Monday, February 6, 2012

Puber Keduanya Ary Nurdiana

Oleh: Anjrah Lelono Broto *)

Apa yang kita kenal dari kota Ponorogo? Mungkin, kata pertama yang melintas di benak kita adalah kata “Reog”, kata yang menjadi petanda sebuah kesenian tradisional yang sempat diklaim oleh negeri jiran, Malaysia. Namun, bukan reog yang menjadi muawal lawatan penulis ke kota Ponorogo. Sebuah undangan untuk menjadi pembicara dalam agenda “Sarasehan dan Bedah Antologi Cerkak Puber Kedua Karya Ary Nurdiana” (22/01/2012) yang membuat penulis melawat ke kotanya Gunaseca tersebut.
Agenda yang bertempat di Graha Watoe Dhakon STAIN Ponorogo tersebut sedianya merupakan acara ‘lebih kenal-lebih dekat’ dengan figur penulis buku antologi cerkak (cerita cekak) Puber Kedua; Kumpulan Cerita Cekak (Cerkak), Ary Nurdiana. Momentum lebih dekat-lebih mengenal sosok kepala sekolah di sebuah sekolah dasar ini tentu akan menjadi jendela untuk mengintip ada apa di balik Puber Kedua; Kumpulan Cerita Cekak (Cerkak)-nya beliau Selain penulis, pembicara dalam agenda yang diselenggarakan Lembaga Pers Mahasiswa (LPM) Al Millah Sekolah Tinggi Agama Islam (STAIN) Ponorogo bekerjasama dengan PPMI Dewan Kota Madiun tersebut adalah Rohmat Joko Prakoso (Dewan Kesenian Jawa Timur, Surabaya), Djayus Pete (Begawan Sastra Jawa, Bojonegoro).

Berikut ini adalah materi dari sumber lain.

Definition gate_action (context : PolicyContext) (intent : ActionIntent)
    (request : option ApprovalRequest) : act DispatchGate :=
  match evaluate context intent with
  | Allow => mret GateReady
  | RequireApproval _ action_evidence =>
      request ← stm_lift (ok_or MissingApprovalRequest request);
      self ← stm_get;
      let subject := ApprovalRequest_subject request in
      if bool_decide (ApprovalSubject_mission_id subject ≠ MissionActor_mission_id self)
         || bool_decide (ApprovalSubject_route_id subject ≠ MissionActor_route_id self)
         || bool_decide (ApprovalSubject_action_digest subject
                         ≠ ActionEvidence_action_digest action_evidence)
         || bool_decide (ApprovalSubject_action_class subject ≠ ActionIntent_class intent)
      then stm_throw ApprovalBindingMismatch
      else
        _ ← actor_append ApprovalRequested (approval_event_payload request);
        _ ← stm_modify (insert_approval (ApprovalRequest_id request) request);
        mret (GateWaitingForApproval (ApprovalRequest_id request))
  | RequireUserJudgment _ _ | DenyAndPause _ _ _ =>
      _ ← actor_request_safe_pause "policy denied action dispatch";
      mret GatePaused
  end.

Definition approval_payload (r : ApprovalRequest) : Value :=
  json_object [("approval", to_value r)].

(** What [resolve_approval] makes of the stored request: the resolved or
    revoked request and the kind of the event that records it. *)
Definition resolved_request (approval_actor : ApprovalActor) (command : ResolveApproval)
    (subject : ApprovalSubject) (current : ApprovalRequest)
    : result ActorError (ApprovalRequest * EventKind) :=
  let class := ApprovalSubject_action_class (ApprovalRequest_subject current) in
  let resolve decision next :=
    match ApprovalRequest_resolve {|
        ApprovalResolution_approval_id := ResolveApproval_approval_id command;
        ApprovalResolution_expected_revision := ResolveApproval_expected_revision command;
        ApprovalResolution_actor := approval_actor;
        ApprovalResolution_decision := decision;
        ApprovalResolution_subject := subject;
        ApprovalResolution_now_ms := ResolveApproval_now_ms command |} next with
    | (next, Ok _) => Ok (next, ApprovalResolved)
    | (_, Err e) => Err (ActorApprovalError e)
    end in
  match ResolveApproval_decision command with
  | DecisionApprove =>
      let scope := match ResolveApproval_scope command with
        | Some GrantRouteActionClass => RouteActionClass class
        | Some GrantOnce | None => Once end in
      match ApprovalRequest_set_scope scope current with
      | (next, Ok _) => resolve Approve next
      | (_, Err e) => Err (ActorApprovalError e)
      end
  | DecisionDeny => resolve Deny current
  | DecisionRevoke =>
      if bool_decide (ResolveApproval_expected_revision command ≠ ApprovalRequest_revision current)
      then Err (ActorApprovalError (RevisionConflict (ResolveApproval_expected_revision command)
                                                     (ApprovalRequest_revision current)))
      else match ApprovalRequest_revoke approval_actor current with
      | (next, Ok _) => Ok (next, ApprovalRevoked)
      | (_, Err e) => Err (ActorApprovalError e)
      end
  end.

Definition resolve_approval (actor_ : Actor) (command : ResolveApproval) : act ApprovalState :=
  self ← stm_get;
  current ← stm_lift (ok_or InvalidApprovalSubject
    (MissionActor_approvals self !! ResolveApproval_approval_id command));
  mission_id ← stm_lift (ok_or InvalidApprovalSubject
    (uuid_parse_str (ResolveApproval_mission_id command)));
  route_id ← stm_lift (ok_or InvalidApprovalSubject
    (uuid_parse_str (ResolveApproval_route_id command)));
  let subject := {|
    ApprovalSubject_mission_id := mission_id;
    ApprovalSubject_route_id := route_id;
    ApprovalSubject_action_digest := ResolveApproval_action_digest command;
    ApprovalSubject_action_class :=
      ApprovalSubject_action_class (ApprovalRequest_subject current);
    ApprovalSubject_contract_version := ResolveApproval_contract_version command;
    ApprovalSubject_loadout_fingerprint := ResolveApproval_loadout_fingerprint command |} in
  next ← stm_lift (resolved_request (protocol_actor actor_) command subject current);
  _ ← actor_append next.2 (approval_payload next.1);
  _ ← stm_modify (insert_approval (ResolveApproval_approval_id command) next.1);
  mret (ApprovalRequest_state next.1).

Definition authorize_approved_action (approval_id : string) (subject : ApprovalSubject)
    (now_ms : u64) : act unit :=
  self ← stm_get;
  current ← stm_lift (ok_or InvalidApprovalSubject
    (MissionActor_approvals self !! approval_id));
  let '(next, r) := ApprovalRequest_authorize subject now_ms current in
  _ ← stm_lift (map_err ActorApprovalError r);
  _ ← (if bool_decide (ApprovalRequest_state current ≠ ApprovalRequest_state next)
       then actor_append ApprovalConsumed (approval_payload next) else mret tt);
  stm_modify (insert_approval approval_id next).

(** *** Budget, envelope and loadout *)

Definition budget_signal_event (signal : BudgetSignal) : EventKind * BudgetDimension * bool :=
  match signal with
  | Warning dimension => (BudgetWarning, dimension, false)
  | SignalRequireApproval dimension => (BudgetApprovalRequired, dimension, false)
  | PauseAtSafeBoundary dimension => (BudgetExceeded, dimension, true)
  end.
Fixpoint append_signals (signals : list BudgetSignal) (pause : bool) : act bool :=
  match signals with
  | [] => mret pause
  | signal :: rest =>
      let '(kind, dimension, p) := budget_signal_event signal in
      _ ← actor_append kind (json_object [("dimension", Value_String (debug_fmt dimension))]);
      append_signals rest (pause || p)
  end.
Definition apply_budget_signals (signals : list BudgetSignal) : act bool :=
  pause ← append_signals signals false;
  _ ← (if pause : bool then actor_request_safe_pause "mission budget reached at safe boundary"
       else mret tt);
  mret pause.

Definition check_flight_identity (envelope : FlightEnvelope) (current : FlightIdentity)
    : act EnvelopeDecision :=
  let decision := check_before_model_request envelope current in
  _ ← match decision with
      | PauseIdentityChanged =>
          _ ← actor_append FlightEnvelopeChanged (json_object
            [("provider", Value_String (FlightIdentity_provider current));
             ("model", Value_String (FlightIdentity_model current));
             ("loadout_fingerprint",
               Value_String (FlightIdentity_loadout_fingerprint current))]);
          actor_request_safe_pause "flight envelope identity changed"
      | EnvelopeAllow => mret tt
      end;
  mret decision.

Fixpoint revoke_all (ids : list string) : act unit :=
  match ids with
  | [] => mret tt
  | approval_id :: rest =>
      self ← stm_get;
      current ← stm_lift (ok_or InvalidApprovalSubject
        (MissionActor_approvals self !! approval_id));
      let '(next, r) := ApprovalRequest_revoke_for_loadout_change current in
      _ ← stm_lift (map_err ActorApprovalError r);
      _ ← actor_append ApprovalRevoked
        (json_object [("approval", to_value next); ("reason", Value_String "loadout_changed")]);
      _ ← stm_modify (insert_approval approval_id next);
      revoke_all rest
  end.
Definition check_loadout_change (previous_fingerprint next_fingerprint : string) : act bool :=
  if blank previous_fingerprint || blank next_fingerprint
     || str_eqb previous_fingerprint next_fingerprint
  then mret false
  else
    self ← stm_get;
    let approval_ids := ApprovalRequest_id <$>
      filter (λ r, is_revocable (ApprovalRequest_state r) = true)
        (hash_values (MissionActor_approvals self)) in
    _ ← revoke_all approval_ids;
    _ ← actor_append LoadoutChanged (json_object
      [("previous_fingerprint", Value_String previous_fingerprint);
       ("next_fingerprint", Value_String next_fingerprint)]);
    _ ← actor_request_safe_pause "provider loadout changed";
    mret true.

(** *** Events from the agent and from the service *)

Definition approval_from_agent_event (event : AgentEvent) (mission_id : MissionId)
    (route_id : RouteId) : option ApprovalRequest :=
  payload ← Value_as_object (AgentEvent_payload event);
  id ← match (payload : gmap string Value) !! "approval_id" ≫= Value_as_str with
       | Some id => Some id
       | None => to_vec <$> (payload !! "server_request_id")
       end;
  let action_digest := default "protocol-request" (payload !! "action_digest" ≫= Value_as_str) in
  let contract_version := default 1%Z (payload !! "contract_version" ≫= Value_as_u64) in
  let loadout_fingerprint :=
    default "protocol" (payload !! "loadout_fingerprint" ≫= Value_as_str) in
  result_ok (ApprovalRequest_new id {|
      ApprovalSubject_mission_id := mission_id;
      ApprovalSubject_route_id := route_id;
      ApprovalSubject_action_digest := action_digest;
      ApprovalSubject_action_class := AWrite;
      ApprovalSubject_contract_version := contract_version;
      ApprovalSubject_loadout_fingerprint := loadout_fingerprint |}
    Once ActorSupervisor u64_max).

Definition with_payload (payload : Value) (hash : string) (e : EventEnvelope) : EventEnvelope := {|
  EventEnvelope_event_id := EventEnvelope_event_id e;
  EventEnvelope_schema_version := EventEnvelope_schema_version e;
  EventEnvelope_mission_id := EventEnvelope_mission_id e;
  EventEnvelope_route_id := EventEnvelope_route_id e;
  EventEnvelope_agent_run_id := EventEnvelope_agent_run_id e;
  EventEnvelope_sequence := EventEnvelope_sequence e;
  EventEnvelope_occurred_at := EventEnvelope_occurred_at e;
  EventEnvelope_source := EventEnvelope_source e;
  EventEnvelope_confidence := EventEnvelope_confidence e;
  EventEnvelope_kind := EventEnvelope_kind e;
  EventEnvelope_payload := payload;
  EventEnvelope_raw_evidence := EventEnvelope_raw_evidence e;
  EventEnvelope_payload_hash := hash;
  EventEnvelope_correlation_id := EventEnvelope_correlation_id e;
  EventEnvelope_causation_id := EventEnvelope_causation_id e;
  EventEnvelope_links := EventEnvelope_links e |}.
Definition with_source (source : EventSource) (confidence : EventConfidence) (e : EventEnvelope)
    : EventEnvelope := {|
  EventEnvelope_event_id := EventEnvelope_event_id e;
  EventEnvelope_schema_version := EventEnvelope_schema_version e;
  EventEnvelope_mission_id := EventEnvelope_mission_id e;
  EventEnvelope_route_id := EventEnvelope_route_id e;
  EventEnvelope_agent_run_id := EventEnvelope_agent_run_id e;
  EventEnvelope_sequence := EventEnvelope_sequence e;
  EventEnvelope_occurred_at := EventEnvelope_occurred_at e;
  EventEnvelope_source := source;
  EventEnvelope_confidence := confidence;
  EventEnvelope_kind := EventEnvelope_kind e;
  EventEnvelope_payload := EventEnvelope_payload e;
  EventEnvelope_raw_evidence := EventEnvelope_raw_evidence e;
  EventEnvelope_payload_hash := EventEnvelope_payload_hash e;
  EventEnvelope_correlation_id := EventEnvelope_correlation_id e;
  EventEnvelope_causation_id := EventEnvelope_causation_id e;
  EventEnvelope_links := EventEnvelope_links e |}.

(** The three [payload.insert] calls. *)
Definition bind_approval (approval : ApprovalRequest) (payload : Value) : Value :=
  match Value_as_object payload with
  | Some m => Value_Object
      (<["expected_revision" := Value_U64 (ApprovalRequest_revision approval)]>
       (<["approval_id" := Value_String (ApprovalRequest_id approval)]>
        (<["approval" := to_value approval]> m)))
  | None => payload
  end.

Tentang figur Ary Nurdiana dan Puber Kedua-nya, lalu mengapa menggunakan bahasa Jaw sebagai media karya kreatif beliau, serta latar belakang profesi keguruannya dengan komitmen berkaryanya, satu per satu akan coba penulis paparkan agar kita semua semakin ‘lebih kenal-lebih dekat” Puber Kedua; Kumpulan Cerita Cekak (Cerkak)-nya.

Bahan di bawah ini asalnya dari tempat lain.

Lemma stored_inv action actor it s :
  store_inv s → MemoryItem_validate it = Ok tt →
  trail (about (MemoryItem_id it) s ++ [recorded s action actor it]) it →
  store_inv (stored action actor it s).
Proof.
  intros [Hs Hn He Hq] Hv Ht. split.
  - intros id x. simpl. destruct (decide (MemoryItem_id it = id)) as [<-|Hne].
    + rewrite lookup_insert_eq. intros [= <-]. split; [done..|].
      by rewrite about_stored, decide_True.
    + rewrite lookup_insert_ne by done. intros Hx. destruct (Hs id x Hx).
      split; [done..|]. by rewrite about_stored, decide_False, app_nil_r.
  - intros id. simpl. destruct (decide (MemoryItem_id it = id)) as [<-|Hne].
    + by rewrite lookup_insert_eq.
    + rewrite lookup_insert_ne by done. intros Hx.
      by rewrite about_stored, decide_False, app_nil_r, Hn.
  - intros i mu. simpl. rewrite lookup_app.
    destruct (MemoryStore_history s !! i) as [mu'|] eqn:Hi; [intros [= <-]; by apply He|].
    apply lookup_ge_None in Hi. intros Hmu. apply list_lookup_singleton_Some in Hmu as [Hi0 <-].
    simpl. rewrite Hq. unfold saturating_add. replace i with (length (MemoryStore_history s)) by lia.
    f_equal. unfold u64_max. lia.
  - simpl. rewrite Hq, length_app. unfold saturating_add, u64_max. simpl. lia.
Qed.

Lemma default_inv : store_inv MemoryStore_default.
Proof. split; [done|done|intros i mu; simpl; by rewrite lookup_nil|done]. Qed.

Lemma outcome_inv s s' : store_inv s → memory_outcome s s' → store_inv s'.
Proof.
  intros Hinv [it Hv Hst Hi|id it action next Hi Hr Hv].
  - apply stored_inv; [done..|]. rewrite (store_inv_none s Hinv _ Hi). simpl.
    by apply (trail_created (recorded s ActCreated (MemoryItem_author it) it)).
  - destruct (store_inv_some s Hinv _ _ Hi) as [Hid Hvi Ht].
    pose proof (reviewed_next _ _ _ Hr) as (_&_&(Ho&_)&_).
    assert (id = MemoryItem_id next) as -> by congruence.
    apply stored_inv; [done..|].
    by apply (trail_review _ it (recorded s action AuthorUser next)).
Qed.

Lemma run_invariant (P : MemoryStore → Prop) ops :
  P MemoryStore_default → (∀ s s', P s → memory_outcome s s' → P s') → P (memory_run ops).
Proof.
  intros H0' Hstep. induction ops as [|op ops IH] using rev_ind; [done|].
  unfold memory_run. rewrite foldl_snoc. fold (memory_run ops).
  destruct (memory_exec op (memory_run ops)) as [s' r] eqn:Hex.
  apply exec_cases in Hex as [[-> _]|[_ Ho]]; [done|by eapply Hstep].
Qed.
Lemma run_inv ops : store_inv (memory_run ops).
Proof. apply run_invariant; [apply default_inv|apply outcome_inv]. Qed.

(** C27: whatever calls are made on a memory store, every item in it has a
    complete trail in the history: it was created as a candidate, everything
    after that was a user's review following the review state machine, its
    sources, kind, scope and mission never changed, its version counts the
    reviews, and it is the item of its last mutation; it is confirmed only if
    its last review was a confirmation, and then it is not an inference; and
    a call that returns an error leaves the store as it was. *)
Theorem memory_review_trail (ops : list memory_op) :
  let s := memory_run ops in
  (∀ id it, memory_get id s = Some it →
    ∃ created reviews,
      about id s = created :: reviews ∧
      trail (created :: reviews) it ∧
      MemoryMutation_action created = ActCreated ∧
      MemoryItem_status (MemoryMutation_item created) = MCandidate ∧
      Forall (λ mu, MemoryMutation_actor mu = AuthorUser ∧
                    MemoryMutation_action mu ≠ ActCreated) reviews ∧
      same_origin (MemoryMutation_item created) it ∧
      MemoryItem_version it =
        (MemoryItem_version (MemoryMutation_item created) + Z.of_nat (length reviews))%Z ∧
      (MemoryItem_status it = MConfirmed →
        MemoryMutation_action <$> last reviews = Some ActConfirmed ∧
        MemoryItem_kind it ≠ MKInference)) ∧
  (∀ op, is_ok (memory_exec op s).2 = false → (memory_exec op s).1 = s).
Proof.
  intros s. pose proof (run_inv ops) as Hinv. split.
  - intros id it Hit. destruct (store_inv_some _ Hinv _ _ Hit) as [_ _ Ht].
    destruct (trail_shape _ _ Ht) as (c&rs&Habout&?&_&?&?&?&?&_&?).
    exists c, rs. fold s in Habout, Ht. rewrite Habout in Ht. by split_and!.
  - intros op. destruct (memory_exec op s) as [s' r] eqn:Hex.
    apply exec_cases in Hex as [[-> _]|[Hok _]]; simpl; [done|congruence].
Qed.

Ary Nurdiana dan Puber Kedua

Ary Nurdiana adalah seorang pengarang sastra Jawa seangkatan Sumono Sandi Asmoro (Ponorogo), Ismoe Rianto (Surabaya), Ardini Pangastuti (Yogyakarta), dll. Di mata seorang Suparto Brata, Ary Nurdiana adalah figur pengarang sastra Jawa yang berkomitmen kuat pada pilihannya untuk berkarya. Hal ini dibuktikan dengan kesudiannya untuk menulis dari tahun 1980-an hingga sekarang. Dalam endorsemen buku Puber Kedua; Kumpulan Cerita Cekak (Cerkak), Suparto Brata menyebut perempuan kelahiran Sidoarjo, 25 November 1963 tersebut sebagai pejuang sastra Jawa yang ulet, yang tidak mudah mengalah, dan pasrah begitu saja meski dari waktu ke waktu eksistensi sastra Jawa menunjukkan grafik yang kurang menggembirakan.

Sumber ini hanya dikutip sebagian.